BEGIN
Lemma refine_change op w :
  change_op op = true -> keyed w ->
  exists r w', run_op op w = (r, w') /\ spec_op (fun l => heap w !! l) op (abs w) = (r, abs w').
Proof.
  intros Hop Hk. destruct op; try discriminate Hop; cbn [run_op spec_op]; rewrite spec_change_abs by done;
    unfold UpdateMetrics, UpdateScore, SetConnected, MarkSeen, RecordSuccess, RecordFailure, RecordTimeout;
    reg_step; destruct (peers (reg w) !! id) as [l|] eqn:Hl; try by eexists _, w.
  - use_change2.
  - edestruct (change1 ch id l) as (w' & Hr & Ha); [done..|exists (Ok tt), w'; by rewrite Ha].
  - destruct c; do 2 reg_step; [rewrite save_eq|]; eexists _, _; (split; [done|]); f_equal;
      unfold abs, with_peers; cbn [s_peers]; f_equal; symmetry.
    + by apply (abs_alter2 w (set_Connected true) (set_LastSeen (now ch)) id l).
    + by apply abs_alter.
  - reg_step. rewrite save_eq. eexists _, _. split; [done|]. f_equal.
    unfold abs, with_peers. cbn [s_peers]. f_equal. symmetry. exact (abs_alter w _ id l Hk Hl).
  - use_change2.
  - use_change2.
  - use_change2.
Qed.

(** Saving touches the file system only. *)
Definition only_fs w w' : Prop := heap w' = heap w /\ reg w' = reg w.

Lemma on_fs_only f w : only_fs w (snd (on_fs f w)).
Proof. unfold on_fs. by destruct (f (fs w)). Qed.

Lemma only_fs_trans w w' w'' : only_fs w w' -> only_fs w' w'' -> only_fs w w''.
Proof. unfold only_fs. intuition congruence. Qed.

Ltac fs_calls :=
  repeat match goal with
  | |- context [on_fs ?f ?w] =>
      let Ho := fresh "Ho" in
      pose proof (on_fs_only f w) as Ho; destruct (on_fs f w) as [[?|] ?]; cbn [snd] in Ho
  | |- context [marshalPeers ?l] => destruct (marshalPeers l)
  | |- context [marshalKeys ?l] => destruct (marshalKeys l)
  end.

Lemma saveNow_only ch w :
  only_fs w (snd (saveNow ch w)) /\
  (fst (saveNow ch w) = Ok tt \/ exists e, fst (saveNow ch w) = Fail e).
Proof.
  unfold saveNow. fs_calls; cbn [fst snd]; split; eauto; repeat (eapply only_fs_trans; [eassumption|]); done.
Qed.

Lemma saveKeys_only ch w : only_fs w (snd (saveAllowedPublicKeys ch w)).
Proof.
  unfold saveAllowedPublicKeys. fs_calls; cbn [fst snd];
    repeat (eapply only_fs_trans; [eassumption|]); done.
Qed.

Lemma only_fs_abs w w' : only_fs w w' -> abs w' = abs w.
Proof. intros [Hh Hr]. unfold abs, abs_peers. by rewrite Hh, Hr. Qed.

Lemma only_fs_keyed w w' : only_fs w w' -> keyed w -> keyed w'.
Proof. intros [Hh Hr] Hk id l. rewrite Hh, Hr. apply Hk. Qed.

Lemma refine_remove ch id w :
  keyed w ->
  exists r w', RemovePeer ch id w = (r, w') /\
    spec_op (fun l => heap w !! l) (OpRemove ch id) (abs w) = (r, abs w').
Proof.
  intros Hk. cbn [spec_op abs s_peers]. unfold RemovePeer. reg_step.
  pose proof (abs_is_Some w id Hk) as Hi. case_decide as Hd.
  - reg_step. rewrite finish_eq. apply Hi in Hd as [p ->]. eexists _, _. split; [done|].
    rewrite abs_finish. unfold abs, with_peers. cbn [s_peers]. do 2 f_equal.
    unfold abs_peers. cbn [heap reg on_reg peers set_peers]. apply map_eq. intros j. rewrite lookup_omap.
    destruct (decide (id = j)) as [->|]; [by rewrite !lookup_delete_eq|].
    by rewrite !lookup_delete_ne, lookup_omap.
  - destruct (abs_peers w !! id); [destruct Hd; apply Hi; eauto|]. by eexists _, w.
Qed.

(** Storing a pointer under its object's ID. *)
Lemma abs_store w id l p :
  heap w !! l = Some p ->
  abs_peers (on_reg (fun r => set_peers (<[id := l]> (peers r)) r) w) = <[id := p]> (abs_peers w).
Proof.
  intros Hp. unfold abs_peers. cbn [heap reg on_reg peers set_peers]. apply map_eq. intros j.
  rewrite lookup_omap. destruct (decide (id = j)) as [->|].
  - rewrite !lookup_insert_eq. cbn. done.
  - by rewrite !lookup_insert_ne, lookup_omap.
Qed.

(** The defaults of [AddPeer], assigned to an object no entry refers to. *)
Lemma abs_alter_fresh w f l :
  (forall id, peers (reg w) !! id <> Some l) -> abs_peers (on_heap (alter f l) w) = abs_peers w.
Proof.
  intros Hl. apply map_eq. intros j. unfold abs_peers. cbn [heap reg on_heap]. rewrite !lookup_omap.
  destruct (peers (reg w) !! j) as [l'|] eqn:Hj; [|done]. cbn.
  apply lookup_alter_ne. intros ->. by apply (Hl j).
Qed.

(** A conditional default. *)
Lemma maybe_assign (b : bool) l f p w :
  heap w !! l = Some p -> (forall id, peers (reg w) !! id <> Some l) ->
  exists w', (if b then assign l f else mret tt) w = (Ok tt, w') /\
    heap w' !! l = Some (if b then f p else p) /\ abs_peers w' = abs_peers w /\
    reg w' = reg w /\ fs w' = fs w.
Proof.
  intros Hp Hl. destruct b; eexists; (split; [reflexivity|]); split_and!; try done.
  - cbn [heap on_heap]. by rewrite lookup_alter_eq, Hp.
  - by apply abs_alter_fresh.
Qed.

Lemma refine_add ch l w :
  keyed w ->
  exists r w', AddPeer ch (Some l) w = (r, w') /\
    spec_op (fun l => heap w !! l) (OpAdd ch l) (abs w) = (r, abs w').
Proof.
  intros Hk. cbn [spec_op abs s_peers]. unfold AddPeer.
  destruct (heap w !! l) as [p|] eqn:Hp.
  2: { eexists _, w. cbv [mbind SR_bind deref]. by rewrite Hp. }
  rewrite (SR_bind_Ok _ _ w p w) by (unfold deref; by rewrite Hp).
  case_decide as Hid; [by eexists _, w|].
  destruct (validatePeerName (Name p)) as [[]|e|q|] eqn:Hn; [|by eexists _, w..].
  reg_step. reg_step. pose proof (abs_is_Some w (ID p) Hk) as Hi.
  destruct (decide (is_Some (peers (reg w) !! ID p))) as [Hd|Hd].
  { rewrite decide_True by (by apply Hi). by eexists _, w. }
  rewrite decide_False by (by rewrite Hi).
  assert (Hfr : forall id, peers (reg w) !! id <> Some l).
  { intros id Hl. destruct (Hk _ _ Hl) as (p' & Hp' & <-). apply Hd. rewrite Hp in Hp'. injection Hp' as <-. eauto. }
  destruct (maybe_assign (IsZero (AddedAt p)) l (set_AddedAt (now ch)) p w Hp Hfr) as (w1 & Hs1 & Hp1 & Ha1 & Hr1 & _).
  sr_step Hs1. rewrite <- Hr1 in Hfr.
  destruct (maybe_assign (feq (Score p) (float_of_int 0)) l (set_Score (float_of_int 50)) _ w1 Hp1 Hfr)
    as (w2 & Hs2 & Hp2 & Ha2 & Hr2 & _).
  sr_step Hs2. reg_step. rewrite finish_eq. eexists _, _. split; [done|]. rewrite abs_finish.
  unfold abs, with_peers. cbn [s_peers]. rewrite (abs_store w2 (ID p) l _ Hp2), Ha2, Ha1. cbn. rewrite Hr2, Hr1.
  unfold with_defaults. by destruct (IsZero (AddedAt p)).
Qed.

Lemma refine_update ch l w :
  keyed w ->
  exists r w', UpdatePeer ch (Some l) w = (r, w') /\
    spec_op (fun l => heap w !! l) (OpUpdate ch l) (abs w) = (r, abs w').
Proof.
  intros Hk. cbn [spec_op abs s_peers]. unfold UpdatePeer.
  destruct (heap w !! l) as [p|] eqn:Hp.
  2: { eexists _, w. cbv [mbind SR_bind deref]. by rewrite Hp. }
  rewrite (SR_bind_Ok _ _ w p w) by (unfold deref; by rewrite Hp). reg_step.
  pose proof (abs_is_Some w (ID p) Hk) as Hi.
  destruct (decide (is_Some (peers (reg w) !! ID p))) as [Hd|Hd].
  - rewrite decide_True by (by apply Hi). reg_step. rewrite finish_eq. eexists _, _. split; [done|].
    rewrite abs_finish. unfold abs, with_peers. cbn [s_peers]. by rewrite (abs_store w (ID p) l p Hp).
  - rewrite decide_False by (by rewrite Hi). by eexists _, w.
Qed.

(** Is the result of the call determined by the specification?  [Close] also
    reports whether its save succeeded. *)
Definition spec_result (op : reg_op) (r r' : Result unit) : Prop :=
  match op with
  | OpClose _ => r = Ok tt \/ exists e, r = Fail e
  | _ => r = r'
  end.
END
Work to be completed:
Please write out, exactly as they appear above, only the lines in the stretch from the line with "intros Hp. unfold" through the line with "exists r w', AddPeer".

Exercise response:
  intros Hp. unfold abs_peers. cbn [heap reg on_reg peers set_peers]. apply map_eq. intros j.
  rewrite lookup_omap. destruct (decide (id = j)) as [->|].
  - rewrite !lookup_insert_eq. cbn. done.
  - by rewrite !lookup_insert_ne, lookup_omap.
Qed.

(** The defaults of [AddPeer], assigned to an object no entry refers to. *)
Lemma abs_alter_fresh w f l :
  (forall id, peers (reg w) !! id <> Some l) -> abs_peers (on_heap (alter f l) w) = abs_peers w.
Proof.
  intros Hl. apply map_eq. intros j. unfold abs_peers. cbn [heap reg on_heap]. rewrite !lookup_omap.
  destruct (peers (reg w) !! j) as [l'|] eqn:Hj; [|done]. cbn.
  apply lookup_alter_ne. intros ->. by apply (Hl j).
Qed.

(** A conditional default. *)
Lemma maybe_assign (b : bool) l f p w :
  heap w !! l = Some p -> (forall id, peers (reg w) !! id <> Some l) ->
  exists w', (if b then assign l f else mret tt) w = (Ok tt, w') /\
    heap w' !! l = Some (if b then f p else p) /\ abs_peers w' = abs_peers w /\
    reg w' = reg w /\ fs w' = fs w.
Proof.
  intros Hp Hl. destruct b; eexists; (split; [reflexivity|]); split_and!; try done.
  - cbn [heap on_heap]. by rewrite lookup_alter_eq, Hp.
  - by apply abs_alter_fresh.
Qed.

Lemma refine_add ch l w :
  keyed w ->
  exists r w', AddPeer ch (Some l) w = (r, w') /\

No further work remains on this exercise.